The task
Make an exact copy of the lines starting at the top of the listing below and ending at the line that contains "[M A] is a state", inclusive.
---- Task input
(* ===== verification/GoEffects.v ===== *)
(** * Go effects: state, panics, and the HID transport interface

    The session and the manager thread a world of attached HID devices
    through their operations, and some of their paths panic: a method
    called on a nil [hid.Device], an index out of range, a nil callback.
    [M A] is a state monad over the world [W] whose result is a value or a
    panic.  A panic ends the program: no later state is observed, which is
    why [Panic] carries no state.

    [Hid] is the interface the session is written against:
    [DeviceInfo.Open] and the methods of [hid.Device] that it calls
    (src/hid/hid.go, lines 24-40).  Each theorem of [Device] and [Manager]
    holds for every instance.  [Script] is a concrete instance: a world
    that replays prepared replies and records every frame written, so the
    order of the requests can be observed. *)

From Stdlib Require Import Strings.String.
From S2P Require Import Prelude.

Open Scope string_scope.

Module hid.

(** [hid.DeviceInfo] (src/hid/hid.go, lines 5-21). *)
Record DeviceInfo := mkDeviceInfo {
  Path : string;
  VendorID : Z;
  ProductID : Z;
  VersionNumber : Z;
  Manufacturer : string;
  Product : string;
  SerialNumber : string;
  UsagePage : Z;
  Usage : Z;
  InputReportLength : Z;
  OutputReportLength : Z
}.

End hid.

(** A Go [error], by its message. *)
Definition error := string.

(** [err != nil]. *)
Definition is_error (err : option error) : bool :=
  match err with Some _ => true | None => false end.

(** How Go code ends: with a value, or with a panic and its reason. *)
Inductive go (A : Type) : Type :=
| Ret (a : A)
| Panic (reason : string).
Arguments Ret {A} a.
Arguments Panic {A} reason.

Section Monad.
Context {W : Type}.

Definition M (A : Type) : Type := W -> go (A * W).

Definition ret {A} (a : A) : M A := fun w => Ret (a, w).

Definition bind {A B} (m : M A) (k : A -> M B) : M B :=
  fun w => match m w with
           | Ret (a, w') => k a w'
           | Panic r => Panic r
           end.

Definition panic {A} (reason : string) : M A := fun _ => Panic reason.

(** Runs [f] on each element in order, threading an accumulator: Go's
    [for _, x := range xs { acc = f(acc, x) }]. *)
Fixpoint foldM {A B} (f : A -> B -> M A) (acc : A) (xs : list B) : M A :=
  match xs with
  | [] => ret acc
  | x :: rest => bind (f acc x) (fun acc' => foldM f acc' rest)
  end.

End Monad.

Declare Scope go_scope.
Delimit Scope go_scope with go.
(** [do x <- m; k] runs [m], then [k] on its result; [do '(a, b) <- m; k]
    destructures the result. *)
Notation "'do' x <- m ; k" := (bind m (fun x => k))
  (at level 60, right associativity, x name, m at next level) : go_scope.
Notation "'do' ' p <- m ; k" := (bind m (fun v => match v with p => k end))
  (at level 60, right associativity, p pattern, m at next level) : go_scope.
Open Scope go_scope.

Create Rewrite HintDb go.

(** [DeviceInfo.Open] and the methods of [hid.Device] that the code calls:
    [Close], [Write], and a receive on [ReadCh].  [hid_read] returns in
    every instance: a receive that would block for ever returns a nil
    slice and the instance records the deadlock in its world, as
    [LinuxHid] does. *)
Class Hid (W H : Type) := {
  hid_open : hid.DeviceInfo -> W -> (H + error) * W;
  hid_close : H -> W -> W;
  hid_write : H -> frame -> W -> option error * W;
  hid_read : H -> W -> frame * W
}.

(** ** Monad laws, pointwise in the world *)

Section Laws.
Context {W : Type}.

Lemma bind_ret_l {A B} (a : A) (k : A -> @M W B) w : bind (ret a) k w = k a w.
Proof. reflexivity. Qed.

Lemma bind_ret_r {A} (m : @M W A) w : bind m ret w = m w.
Proof. unfold bind, ret. destruct (m w) as [[a w']|r]; reflexivity. Qed.

Lemma bind_assoc {A B C} (m : @M W A) (k : A -> M B) (k' : B -> M C) w :
  bind (bind m k) k' w = bind m (fun a => bind (k a) k') w.
Proof. unfold bind. destruct (m w) as [[a w']|r]; reflexivity. Qed.

Lemma bind_panic {A B} r (k : A -> @M W B) w : bind (panic r) k w = Panic r.
Proof. reflexivity. Qed.

(** A computation that returns runs every step that it binds. *)
Lemma bind_Ret_inv {A B} (m : @M W A) (k : A -> M B) w b w'' :
  bind m k w = Ret (b, w'') -> exists a w', m w = Ret (a, w') /\ k a w' = Ret (b, w'').
Proof.
  unfold bind. destruct (m w) as [[a w']|r]; [eauto | discriminate].
Qed.

End Laws.

#[export] Hint Rewrite @bind_ret_l @bind_assoc @bind_panic : go.

(** Runs a computation known to return, [E : m w = Ret (a, w')], one
    branch at a time: each [match] on an intermediate result is split, the
    panicking branches are discarded and the final [Ret] is injected. *)
Ltac go_run E :=
  unfold bind, ret, panic in E; cbv beta iota zeta in E;
  repeat match type of E with
  | Ret _ = Ret _ => injection E as E; subst
  | Panic _ = Ret _ => discriminate E
  | context [match ?x with _ => _ end] =>
      lazymatch x with
      | context [match _ with _ => _ end] => fail
      | _ => let Ex := fresh "Ex" in destruct x eqn:Ex; cbv beta iota zeta in E
      end
  end.

(** ** A scripted world

    One device, always openable at the paths listed in [attached]; each
    write consumes the next entry of [write_errors] (no error once they run
    out), each read the next reply (a nil slice once they run out, as a
    receive on a closed channel gives).  [written] and [closes] record what
    the code did, the last first. *)

Record Script := mkScript {
  attached : list string;
  write_errors : list (option error);
  replies : list frame;
  written : list frame;
  closes : nat
}.

Definition script_open (di : hid.DeviceInfo) (w : Script) : (string + error) * Script :=
  if existsb (String.eqb (hid.Path di)) (attached w) then (inl (hid.Path di), w)
  else (inr "open: no such device", w).

Definition script_write (h : string) (f : frame) (w : Script) : option error * Script :=
  let '(e, rest) := match write_errors w with [] => (None, []) | e :: rest => (e, rest) end in
  (e, {| attached := attached w; write_errors := rest; replies := replies w;
         written := f :: written w; closes := closes w |}).

Definition script_read (h : string) (w : Script) : frame * Script :=
  match replies w with
  | [] => ([], w)
  | r :: rest => (r, {| attached := attached w; write_errors := write_errors w; replies := rest;
                        written := written w; closes := closes w |})
  end.

Definition script_close (h : string) (w : Script) : Script :=
  {| attached := attached w; write_errors := write_errors w; replies := replies w;
     written := written w; closes := S (closes w) |}.

#[export] Instance Script_Hid : Hid Script string := {
  hid_open := script_open;
  hid_close := script_close;
  hid_write := script_write;
  hid_read := script_read
}.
--------
Answer box
(* ===== verification/GoEffects.v ===== *)
(** * Go effects: state, panics, and the HID transport interface

    The session and the manager thread a world of attached HID devices
    through their operations, and some of their paths panic: a method
    called on a nil [hid.Device], an index out of range, a nil callback.
    [M A] is a state monad over the world [W] whose result is a value or a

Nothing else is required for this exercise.